As the film enters its third act, Frank joins the hunt for his child through the Los Angeles sewers and into the L.A. River. He is armed with a rifle and ready to kill on sight, having divorced himself from any relationship to the child. Then Frank finds his baby crying in the sewers and his fatherly instincts take over. With tears in his eyes, he speaks words of comfort and wraps his son in his coat. He holds him close, pats and rocks him, and whispers that everything is going to be okay. People often wonder how the parents of those who perform heinous acts can sit in court, shed tears, and defend them. I think it’s a complex issue. I’m sure that these parents know that their child has done something evil, but that doesn’t change the fact that they are still their baby. Your child is a piece of yourself formed into a whole new human being. Disowning them would be like cutting off a limb, no matter what they may have done. It doesn’t erase an evil act, far from it, but I can understand the pain of a parent in that situation. I think It’s Alive does an exceptional job placing its audience in that situation.

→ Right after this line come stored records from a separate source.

Lemma reachable_capped db : reachable db -> capped db.
Proof.
  induction 1 as [not_null|iid loc db R IH|brc20 iid loc db db' R IH H|iid loc db db' R IH H].
  - constructor.
  - exact IH.
  - pose proof (reachable_consistent _ R) as C.
    unfold insertOperationGenesis in H.
    destruct brc20 as [op|]; [|now inv H].
    destruct (truthy (address loc)); [|now inv H].
    destruct op.
    + eapply capped_insertDeploy; eauto.
    + eapply capped_insertMint; eauto.
    + eapply capped_step; [| |exact IH].
      * eapply insertTransfer_deploys; eauto.
      * intros id. eapply effective_minted_insertTransfer; eauto.
  - eapply capped_step; [| |exact IH].
    + eapply insertOperationTransfer_deploys; eauto.
    + intros id. eapply effective_minted_insertOperationTransfer; eauto.
Qed.

(** X1.  In every state that the store can reach, the supply of a
    deployed token, the sum of all its balance deltas, lies between zero
    and its max; and so does the minted supply that [getTokenSupply]
    reports. *)
Theorem minted_supply_within_max ticker token db :
  reachable db ->
  getDeploy ticker db = Some token ->
  0 <= effective_minted (d_id token) db
  /\ effective_minted (d_id token) db <= d_max token
  /\ forall s,
       getTokenSupply ticker db = Ok (Some s) ->
       0 <= minted_supply s /\ minted_supply s <= max_supply s.
Proof.
  intros R G. pose proof (reachable_capped _ R) as K.
  pose proof (reachable_consistent _ R) as C.
  unfold capped in K. rewrite Forall_forall in K.
  destruct (K token (getDeploy_In _ _ _ G)) as [K0 K1].
  split; [exact K0|]. split; [exact K1|].
  intros s H. unfold getTokenSupply in H.
  rewrite G, (supply_query_token _ _ _ C G) in H. simpl in H.
  unfold minted_query in H. fold (effective_minted (d_id token) db) in *.
  unfold effective_minted in K0, K1.
  destruct (rows_of_deploy (d_id token) db) as [|b rows]; simpl in H; [discriminate|].
  inv H. simpl. split; assumption.
Qed.

(** X2.  A mint that is accepted and asks for at least what remains of
    the supply brings the supply of its token to exactly the max. *)
Theorem mint_fills_supply mint iid loc db db' token a :
  reachable db ->
  getDeploy (mint_tick mint) db = Some token ->
  parse (mint_amt mint) = Some a ->
  insertMint mint iid loc db = Ok db' ->
  db' <> db ->
  remaining_supply token db <= a ->
  effective_minted (d_id token) db' == d_max token.
Proof.
  intros R G P H Hne Hle. pose proof (reachable_consistent _ R) as C.
  apply insertMint_effect in H as [->|(token' & a' & G' & P' & Hpos & ->)];
    [contradiction|].
  rewrite G in G'. inv G'. rewrite P in P'. inv P'.
  rewrite effective_minted_add_balances.
  change (effective_minted (d_id token') (add_mint (mint_row iid (d_id token') loc a') db))
    with (effective_minted (d_id token') db).
  simpl. rewrite N.eqb_refl. simpl. unfold row_total. simpl.
  pose proof (supply_inv _ C) as S. rewrite Forall_forall in S.
  unfold remaining_supply in Hle.
  destruct (S token' (getDeploy_In _ _ _ G)) as [S1|[S1 S2]]; [|lra].
  unfold credited. destruct (Qle_bool _ a') eqn:L.
  - lra.
  - apply Qle_bool_false in L. lra.
Qed.

(** X3.  Once the supply of a token has reached its max, every mint of
    that token, whatever its amount, leaves the store unchanged. *)
Theorem minted_out_rejects mint iid loc db token :
  reachable db ->
  getDeploy (mint_tick mint) db = Some token ->
  effective_minted (d_id token) db == d_max token ->
  insertMint mint iid loc db = Ok db.
Proof.
  intros R G E. pose proof (reachable_consistent _ R) as C.
  destruct (remaining_supply_agrees db token C (getDeploy_In _ _ _ G)) as [Hle _].
  assert (L : Qle_bool (d_max token - mintedSupply (d_id token) db) 0 = true).
  { apply Qle_bool_iff, Hle. unfold remaining_supply. lra. }
  unfold insertMint. rewrite G.
  destruct (match d_limit token with Some _ => _ | None => _ end); [reflexivity|].
  destruct (exceeds_decimals _ _); [reflexivity|].
  simpl. now rewrite L.
Qed.

(** X4.  Only a mint changes the supply of a token: a deploy, a reserve,
    a settlement and an ignored inscription leave the sum of the deltas
    of every token as it was. *)
Theorem only_mints_change_supply ev db db' id :
  deliver ev db = Ok db' ->
  is_mint ev = false ->
  effective_minted id db' == effective_minted id db.
Proof.
  intros H M. destruct ev as [iid brc20 loc|iid loc]; simpl in H.
  - unfold insertOperationGenesis in H.
    destruct brc20 as [op|]; [|inv H; reflexivity].
    destruct (truthy (address loc)); [|inv H; reflexivity].
    destruct op as [deploy|mint|transfer]; [| discriminate M |].
    + apply (effective_minted_insertDeploy _ _ _ _ _ id) in H. now rewrite H.
    + now apply (effective_minted_insertTransfer _ _ _ _ _ id) in H.
  - now apply (effective_minted_insertOperationTransfer _ _ _ _ id) in H.
Qed.

(** X5.  In every state that the store can reach the event log is the
    list of the deploy events, one for every token row and in the order
    of the rows: no other kind of event is ever written. *)
Theorem events_are_the_deploys db :
  reachable db ->
  brc20_events db
  = map (fun d => deploy_event (d_inscription_id d) (d_id d)) (brc20_deploys db).
Proof.
  induction 1 as [not_null|iid loc db R IH|brc20 iid loc db db' R IH H|iid loc db db' R IH H].
  - reflexivity.
  - exact IH.
  - unfold insertOperationGenesis in H.
    destruct brc20 as [op|]; [|now inv H].
    destruct (truthy (address loc)); [|now inv H].
    destruct op.
    + apply insertDeploy_row in H as [->|(row & Eid & Eiid & _ & ->)]; auto.
      simpl. rewrite map_app, IH. simpl. now rewrite Eid, Eiid.
    + apply insertMint_effect in H as [->|(token & a & _ & _ & _ & ->)]; auto.
    + apply insertTransfer_effect in H as [->|(ad & token & a & _ & _ & _ & _ & ->)];
        auto.
  - apply insertOperationTransfer_effect in H as [->|(tr & _ & _ & H)]; auto.
    apply applyBalanceTransfer_effect in H as [_ ->]. exact IH.
Qed.

(** ** Tables that only grow *)

Lemma without_receiver_update id to l :
  map without_receiver
      (map (fun t => if (t_id t =? id)%N then set_to_address to t else t) l)
  = map without_receiver l.
Proof.
  rewrite map_map. apply map_ext. intros t. destruct (t_id t =? id)%N; reflexivity.
Qed.

Lemma deliver_grows ev db db' :
  deliver ev db = Ok db' ->
  (exists ds, brc20_deploys db' = brc20_deploys db ++ ds)
  /\ (exists ms, brc20_mints db' = brc20_mints db ++ ms)
  /\ (exists bs, brc20_balances db' = brc20_balances db ++ bs)
  /\ (exists es, brc20_events db' = brc20_events db ++ es)
  /\ (exists ts, map without_receiver (brc20_transfers db')
                 = map without_receiver (brc20_transfers db) ++ ts).
Proof.
  assert (Same : forall iid loc,
    (exists ds, brc20_deploys (insert_location iid loc db) = brc20_deploys db ++ ds)
    /\ (exists ms, brc20_mints (insert_location iid loc db) = brc20_mints db ++ ms)
    /\ (exists bs, brc20_balances (insert_location iid loc db) = brc20_balances db ++ bs)
    /\ (exists es, brc20_events (insert_location iid loc db) = brc20_events db ++ es)
    /\ (exists ts, map without_receiver (brc20_transfers (insert_location iid loc db))
                   = map without_receiver (brc20_transfers db) ++ ts)).
  { intros. repeat split; exists []; simpl; now rewrite app_nil_r. }
  intros H. destruct ev as [iid brc20 loc|iid loc]; simpl in H.
  - unfold insertOperationGenesis in H.
    destruct brc20 as [op|]; [|inv H; apply Same].
    destruct (truthy (address loc)); [|inv H; apply Same].
    destruct op.
    + apply insertDeploy_row in H as [->|(row & _ & _ & _ & ->)]; [apply Same|].
      simpl. repeat split; eauto; exists []; now rewrite app_nil_r.
    + apply insertMint_effect in H as [->|(token & a & _ & _ & _ & ->)]; [apply Same|].
      simpl. repeat split; eauto; exists []; now rewrite app_nil_r.
    + apply insertTransfer_effect in H as [->|(ad & token & a & _ & _ & _ & _ & ->)];
        [apply Same|].
      simpl. repeat split; eauto; try (exists []; now rewrite app_nil_r).
      rewrite map_app. eauto.
  - apply insertOperationTransfer_effect in H as [->|(tr & _ & _ & H)]; [apply Same|].
    apply applyBalanceTransfer_effect in H as [_ ->].
    simpl. repeat split; eauto; try (exists []; now rewrite app_nil_r).
    exists []. now rewrite without_receiver_update, app_nil_r.
Qed.
(** * Resume Ranker: the extraction-to-ranking pipeline of [app.py] and
    [streamlit.py]

    The repository holds two front ends over one pipeline: a Flask route
    ([app.py], function [analyze]) and a Streamlit page ([streamlit.py], the
    [run_btn] handler).  Both extract text from each uploaded file, ask a
    language model for a JSON verdict, normalise the verdict into a record
    and sort the records by score.  This development embeds both, one module
    each, over a common model of the Python built-ins they call.

    Conventions.
    - A Python [str] is a Rocq [string]; its characters are read as the code
      points U+0000..U+00FF.
    - A Python [float] is an IEEE 754 binary64 value, [SpecFloat.spec_float]
      with [prec = 53] and [emax = 1024].
    - A Python [dict] is an association list with unique keys, in insertion
      order.
    - A parsed answer is a value that [json.loads] can return: an [int] in
      it has no more digits than [int] reads.
    - What the program cannot decide itself (the PDF and DOCX readers, the
      language model, [json.loads]) is a [Variable] of the section that
      models the front end; the theorems hold for every behaviour of it.
      Each of them returns or raises; [json.loads] raises
      [json.JSONDecodeError], which the front ends catch, or something
      else ([RecursionError], [ValueError]), which they do not.
      A concrete [Json.loads] gives the closed examples their parser.
    - The prompt is a fixed text around the resume and the job description,
      so the language model is taken as a function of these two and of the
      position of the file in the batch; its answers to two files need not
      agree.
    - Not modelled: the rendering of the results (the page and the JSON
      response). *)

From Stdlib Require Import ZArith NArith List String Ascii Bool Lia.
From Stdlib Require Import Permutation Sorted DecimalString.
From Stdlib Require Import Floats.SpecFloat.
Import ListNotations.

Local Open Scope list_scope.
Local Open Scope string_scope.

(** ** Python strings *)

Module Str.

Definition code (c : ascii) : N := N_of_ascii c.

Definition between (lo hi n : N) : bool := (lo <=? n)%N && (n <=? hi)%N.

(** [str.isspace] on one character: the code points below 256 that Python
    counts as white space. *)
Definition isspace (c : ascii) : bool :=
  let n := code c in
  between 9 13 n || between 28 32 n || (n =? 133)%N || (n =? 160)%N.

(** The white space [float] strips: C's [isspace] on ASCII, and the two
    non-ASCII spaces, which [float] first turns into a blank. *)
Definition isspace_float (c : ascii) : bool :=
  let n := code c in
  between 9 13 n || (n =? 32)%N || (n =? 133)%N || (n =? 160)%N.

Definition is_ascii_digit (c : ascii) : bool := between 48 57 (code c).

(** [str.isdigit] on one character: the ASCII digits and the superscripts
    two, three and one. *)
Definition isdigit_char (c : ascii) : bool :=
  let n := code c in
  between 48 57 n || (n =? 178)%N || (n =? 179)%N || (n =? 185)%N.

Definition digit_value (c : ascii) : Z := Z.of_N (code c) - 48.

(** [str.lower] on one character. *)
Definition lower_char (c : ascii) : ascii :=
  let n := code c in
  if between 65 90 n || (between 192 222 n && negb (n =? 215)%N)
  then ascii_of_N (n + 32) else c.

Fixpoint rev_onto (s acc : string) : string :=
  match s with
  | EmptyString => acc
  | String c r => rev_onto r (String c acc)
  end.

Despite the serious issues and ideas being examined in the film, It’s Alive is far from a dour affair. At heart, it is still a monster movie and filled with a sense of fun and a great deal of pitch-black humor. In one of its more memorable moments, a milkman is sucked into the rear compartment of his truck as red blood mingles with the white milk from smashed bottles leaking out the back of the truck and streaming down the street. Just after Frank agrees to join the hunt for his baby, the film cuts to the back of an ice cream truck with the words “STOP CHILDREN” emblazoned on it. It’s a movie filled with great kills, a mutant baby—created by make-up effects master Rick Baker early in his career, and plenty of action—and all in a PG rated movie! I’m telling you, the ’70s were wild. It just also happens to have some thoughtful ideas behind it as well.

Which was Larry Cohen’s specialty. Cohen made all kinds of movies, but his most enduring have been his horror films and all of them tackle the social issues and fears of the time they were made. God Told Me To (1976), Q: The Winged Serpent (1982), and The Stuff (1985) are all great examples of his socially aware, low-budget, exploitation filmmaking with a brain and It’s Alive certainly fits right in with that group. Cohen would go on to write and direct two sequels, It Lives Again (aka It’s Alive 2) in 1978 and It’s Alive III: Island of the Alive in 1987 and is credited as a co-writer on the 2008 remake. All these films explore the ideas of parental responsibility in light of the various concerns of the times they were made including abortion rights and AIDS.

Fifty years after It’s Alive was initially released, it has only become more relevant in the ensuing years. Fears surrounding parenthood have been with us since the beginning of time but as the years pass the reasons for these fears only seem to become more and more profound. In today’s world the conversation of the fathers in the waiting room could be expanded to hormones and genetic modifications in food, terrorism, climate change, school and other mass shootings, and other threats that were unknown or at least less of a concern fifty years ago. Perhaps the fearmongering conspiracy theories about chemtrails and vaccines would be mentioned as well, though in a more satirical fashion, as fears some expectant parents encounter while endlessly doomscrolling Facebook or Twitter. Speaking for myself, despite the struggles, the fears, and the sadness that sometimes comes with having children, it’s been worth it. The joys ultimately outweigh all of that, but I understand the terror too. Becoming a parent is no easy choice, nor should it be. But as I look back, I can say that I’m glad we made the choice we did.

I wonder if Frank and Lenore can say the same thing.